(** ** The proxy retry of get *)

(** A get of [network] on the cloud connector whose first reply is
    the empty list and whose second is [[1]]: the second request carries
    the proxy flag and its result is returned. *)
Lemma get_object_retry_witness :
  fst (get_object scenario_loads scenario_dumps scenario_urlencode
         scenario_quote scenario_urljoin
         (two_step_server {| status_code := 200; content := "[]" |}
                          {| status_code := 200; content := "[1]" |})
         cloud_connector "network" None None None false fresh)
  = Ok (PList [PInt 1]) /\
  sent (snd (get_object scenario_loads scenario_dumps scenario_urlencode
               scenario_quote scenario_urljoin
               (two_step_server {| status_code := 200; content := "[]" |}
                                {| status_code := 200; content := "[1]" |})
               cloud_connector "network" None None None false fresh))
  = [network_request; network_request_proxied].
Proof.
  destruct (get_object_retry_policy
              scenario_loads scenario_dumps scenario_urlencode
              scenario_quote scenario_urljoin
              (two_step_server {| status_code := 200; content := "[]" |}
                               {| status_code := 200; content := "[1]" |})
              cloud_connector "network" None None None false fresh _ _
              (surjective_pairing _)) as [_ H].
  destruct (H "https://nios.example.com/wapi/v2.5/network"
              {| status_code := 200; content := "[]" |}
              eq_refl eq_refl) as [_ H1].
  destruct (H1 (PList []) eq_refl eq_refl) as (_ & _ & H2).
  destruct (H2 eq_refl eq_refl eq_refl) as (url2 & Hu2 & _ & Hsent & Hres).
  vm_compute in Hu2. injection Hu2 as <-.
  split.
  - exact (Hres {| status_code := 200; content := "[1]" |} (PList [PInt 1])
             eq_refl eq_refl eq_refl).
  - exact Hsent.
Defined.

(** On the cloud connector, when both replies are the empty list, the
    get returns [None], not the empty list the second reply parsed to. *)
Lemma get_object_second_empty_is_none :
  ~ second_result_returned_as_is scenario_loads scenario_dumps
      scenario_urlencode scenario_quote scenario_urljoin
      (constant_server 200 "[]").
Proof.
  intros H.
  specialize (H cloud_connector "network" None None None fresh _ _
                "https://nios.example.com/wapi/v2.5/network"
                "https://nios.example.com/wapi/v2.5/network?_proxy_search=GM"
                {| status_code := 200; content := "[]" |}
                {| status_code := 200; content := "[]" |}
                (PList []) (PList [])
                eq_refl (surjective_pairing _) eq_refl eq_refl eq_refl
                eq_refl eq_refl eq_refl eq_refl eq_refl eq_refl).
  vm_compute in H. discriminate H.
Qed.
(** C9, amended.  Without a positional argument, or with an empty one,
    the services are [auth], [users], [tasks] and [frontend]; with one
    non-empty positional argument the only service is that argument.  The
    run processes exactly these services, in that order: a run that
    passes the prerequisite check goes through the first loop for each of
    them in list order, its status queries are those of the list, once
    each and in order, and every call of any run is the cluster lookup or
    concerns a service of the list. *)
Theorem services_selected (getenv : string -> option string)
  (args : list string) (cli : aws_cli) :
  let cfg := configure getenv args in
  (args = [] \/ args = [EmptyString] ->
   SERVICES cfg = ["auth"; "users"; "tasks"; "frontend"])
  /\ (forall a, args = [a] -> a <> EmptyString -> SERVICES cfg = [a])
  /\ (prerequisites_met cfg cli = true ->
      (exists rest,
         trace (script getenv args cli)
         = opening cfg cli
           ++ flat_map (trigger_trace cfg cli) (SERVICES cfg) ++ rest)
      /\ filter is_status_query (calls (trace (script getenv args cli)))
         = map (status_query cfg) (SERVICES cfg))
  /\ Forall (may_issue cfg) (calls (trace (script getenv args cli))).
Proof.
  cbv zeta. split; [|split; [|split]].
  - intros [-> | ->]; reflexivity.
  - intros a -> Ha. unfold configure, arg1. cbn.
    apply String.eqb_neq in Ha. now rewrite Ha.
  - intros Hp. unfold script. split.
    + rewrite (main_met _ _ Hp). cbv zeta. unfold trace. cbn [fst]. eauto.
    + now apply status_queries_of_run.
  - apply calls_concern_services.
Qed.

Lemma services_selected_witness :
  SERVICES (configure no_env []) = ["auth"; "users"; "tasks"; "frontend"]
  /\ SERVICES (configure no_env ["tasks"]) = ["tasks"]
  /\ filter is_status_query (calls (trace (script no_env ["tasks"] healthy)))
     = [status_query fleet "tasks"].
Proof.
  split; [|split].
  - apply (services_selected no_env [] healthy). left. reflexivity.
  - destruct (services_selected no_env ["tasks"] healthy) as (_ & H & _).
    apply (H "tasks"); [reflexivity | discriminate].
  - destruct (services_selected no_env ["tasks"] healthy) as (_ & _ & H & _).
    apply (H eq_refl).
Defined.

(** ** Runs against collaborators that answer alike *)

Lemma bind_ext {A B : Type} (m : sh A) (f g : A -> sh B) :
  (forall a, snd m = Done a -> f a = g a) -> bind m f = bind m g.
Proof.
  intros H. unfold bind. destruct (snd m) as [a|code] eqn:E; [|reflexivity].
  now rewrite (H a eq_refl).
Qed.

Lemma for_each_ext {A S : Type} (l : list A) (body body' : A -> S -> sh S)
  (s : S) :
  (forall x s', In x l -> body x s' = body' x s') ->
  for_each l body s = for_each l body' s.
Proof.
  revert s. induction l as [|x l IH]; intros s H; [reflexivity|].
  cbn [for_each]. rewrite (H x s (or_introl eq_refl)).
  apply bind_ext. intros s' _. apply IH.
  intros y s'' Hy. apply H. now right.
Qed.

■ Prompt:
Above are some records; extract every one of them exactly.

■ Exercise response:
(** ** The proxy retry of get *)

(** A get of [network] on the cloud connector whose first reply is
    the empty list and whose second is [[1]]: the second request carries
    the proxy flag and its result is returned. *)
Lemma get_object_retry_witness :
  fst (get_object scenario_loads scenario_dumps scenario_urlencode
         scenario_quote scenario_urljoin
         (two_step_server {| status_code := 200; content := "[]" |}
                          {| status_code := 200; content := "[1]" |})
         cloud_connector "network" None None None false fresh)
  = Ok (PList [PInt 1]) /\
  sent (snd (get_object scenario_loads scenario_dumps scenario_urlencode
               scenario_quote scenario_urljoin
               (two_step_server {| status_code := 200; content := "[]" |}
                                {| status_code := 200; content := "[1]" |})
               cloud_connector "network" None None None false fresh))
  = [network_request; network_request_proxied].
Proof.
  destruct (get_object_retry_policy
              scenario_loads scenario_dumps scenario_urlencode
              scenario_quote scenario_urljoin
              (two_step_server {| status_code := 200; content := "[]" |}
                               {| status_code := 200; content := "[1]" |})
              cloud_connector "network" None None None false fresh _ _
              (surjective_pairing _)) as [_ H].
  destruct (H "https://nios.example.com/wapi/v2.5/network"
              {| status_code := 200; content := "[]" |}
              eq_refl eq_refl) as [_ H1].
  destruct (H1 (PList []) eq_refl eq_refl) as (_ & _ & H2).
  destruct (H2 eq_refl eq_refl eq_refl) as (url2 & Hu2 & _ & Hsent & Hres).
  vm_compute in Hu2. injection Hu2 as <-.
  split.
  - exact (Hres {| status_code := 200; content := "[1]" |} (PList [PInt 1])
             eq_refl eq_refl eq_refl).
  - exact Hsent.
Defined.

(** On the cloud connector, when both replies are the empty list, the
    get returns [None], not the empty list the second reply parsed to. *)
Lemma get_object_second_empty_is_none :
  ~ second_result_returned_as_is scenario_loads scenario_dumps
      scenario_urlencode scenario_quote scenario_urljoin
      (constant_server 200 "[]").
Proof.
  intros H.
  specialize (H cloud_connector "network" None None None fresh _ _
                "https://nios.example.com/wapi/v2.5/network"
                "https://nios.example.com/wapi/v2.5/network?_proxy_search=GM"
                {| status_code := 200; content := "[]" |}
                {| status_code := 200; content := "[]" |}
                (PList []) (PList [])
                eq_refl (surjective_pairing _) eq_refl eq_refl eq_refl
                eq_refl eq_refl eq_refl eq_refl eq_refl eq_refl).
  vm_compute in H. discriminate H.
Qed.
(** C9, amended.  Without a positional argument, or with an empty one,
    the services are [auth], [users], [tasks] and [frontend]; with one
    non-empty positional argument the only service is that argument.  The
    run processes exactly these services, in that order: a run that
    passes the prerequisite check goes through the first loop for each of
    them in list order, its status queries are those of the list, once
    each and in order, and every call of any run is the cluster lookup or
    concerns a service of the list. *)
Theorem services_selected (getenv : string -> option string)
  (args : list string) (cli : aws_cli) :
  let cfg := configure getenv args in
  (args = [] \/ args = [EmptyString] ->
   SERVICES cfg = ["auth"; "users"; "tasks"; "frontend"])
  /\ (forall a, args = [a] -> a <> EmptyString -> SERVICES cfg = [a])
  /\ (prerequisites_met cfg cli = true ->
      (exists rest,
         trace (script getenv args cli)
         = opening cfg cli
           ++ flat_map (trigger_trace cfg cli) (SERVICES cfg) ++ rest)
      /\ filter is_status_query (calls (trace (script getenv args cli)))
         = map (status_query cfg) (SERVICES cfg))
  /\ Forall (may_issue cfg) (calls (trace (script getenv args cli))).
Proof.
  cbv zeta. split; [|split; [|split]].
  - intros [-> | ->]; reflexivity.
  - intros a -> Ha. unfold configure, arg1. cbn.
    apply String.eqb_neq in Ha. now rewrite Ha.
  - intros Hp. unfold script. split.
    + rewrite (main_met _ _ Hp). cbv zeta. unfold trace. cbn [fst]. eauto.
    + now apply status_queries_of_run.
  - apply calls_concern_services.
Qed.

Lemma services_selected_witness :
  SERVICES (configure no_env []) = ["auth"; "users"; "tasks"; "frontend"]
  /\ SERVICES (configure no_env ["tasks"]) = ["tasks"]
  /\ filter is_status_query (calls (trace (script no_env ["tasks"] healthy)))
     = [status_query fleet "tasks"].
Proof.
  split; [|split].
  - apply (services_selected no_env [] healthy). left. reflexivity.
  - destruct (services_selected no_env ["tasks"] healthy) as (_ & H & _).
    apply (H "tasks"); [reflexivity | discriminate].
  - destruct (services_selected no_env ["tasks"] healthy) as (_ & _ & H & _).
    apply (H eq_refl).
Defined.

(** ** Runs against collaborators that answer alike *)

Lemma bind_ext {A B : Type} (m : sh A) (f g : A -> sh B) :
  (forall a, snd m = Done a -> f a = g a) -> bind m f = bind m g.
Proof.
  intros H. unfold bind. destruct (snd m) as [a|code] eqn:E; [|reflexivity].
  now rewrite (H a eq_refl).
Qed.

Lemma for_each_ext {A S : Type} (l : list A) (body body' : A -> S -> sh S)
  (s : S) :
  (forall x s', In x l -> body x s' = body' x s') ->
  for_each l body s = for_each l body' s.
Proof.
  revert s. induction l as [|x l IH]; intros s H; [reflexivity|].
  cbn [for_each]. rewrite (H x s (or_introl eq_refl)).
  apply bind_ext. intros s' _. apply IH.
  intros y s'' Hy. apply H. now right.
Qed.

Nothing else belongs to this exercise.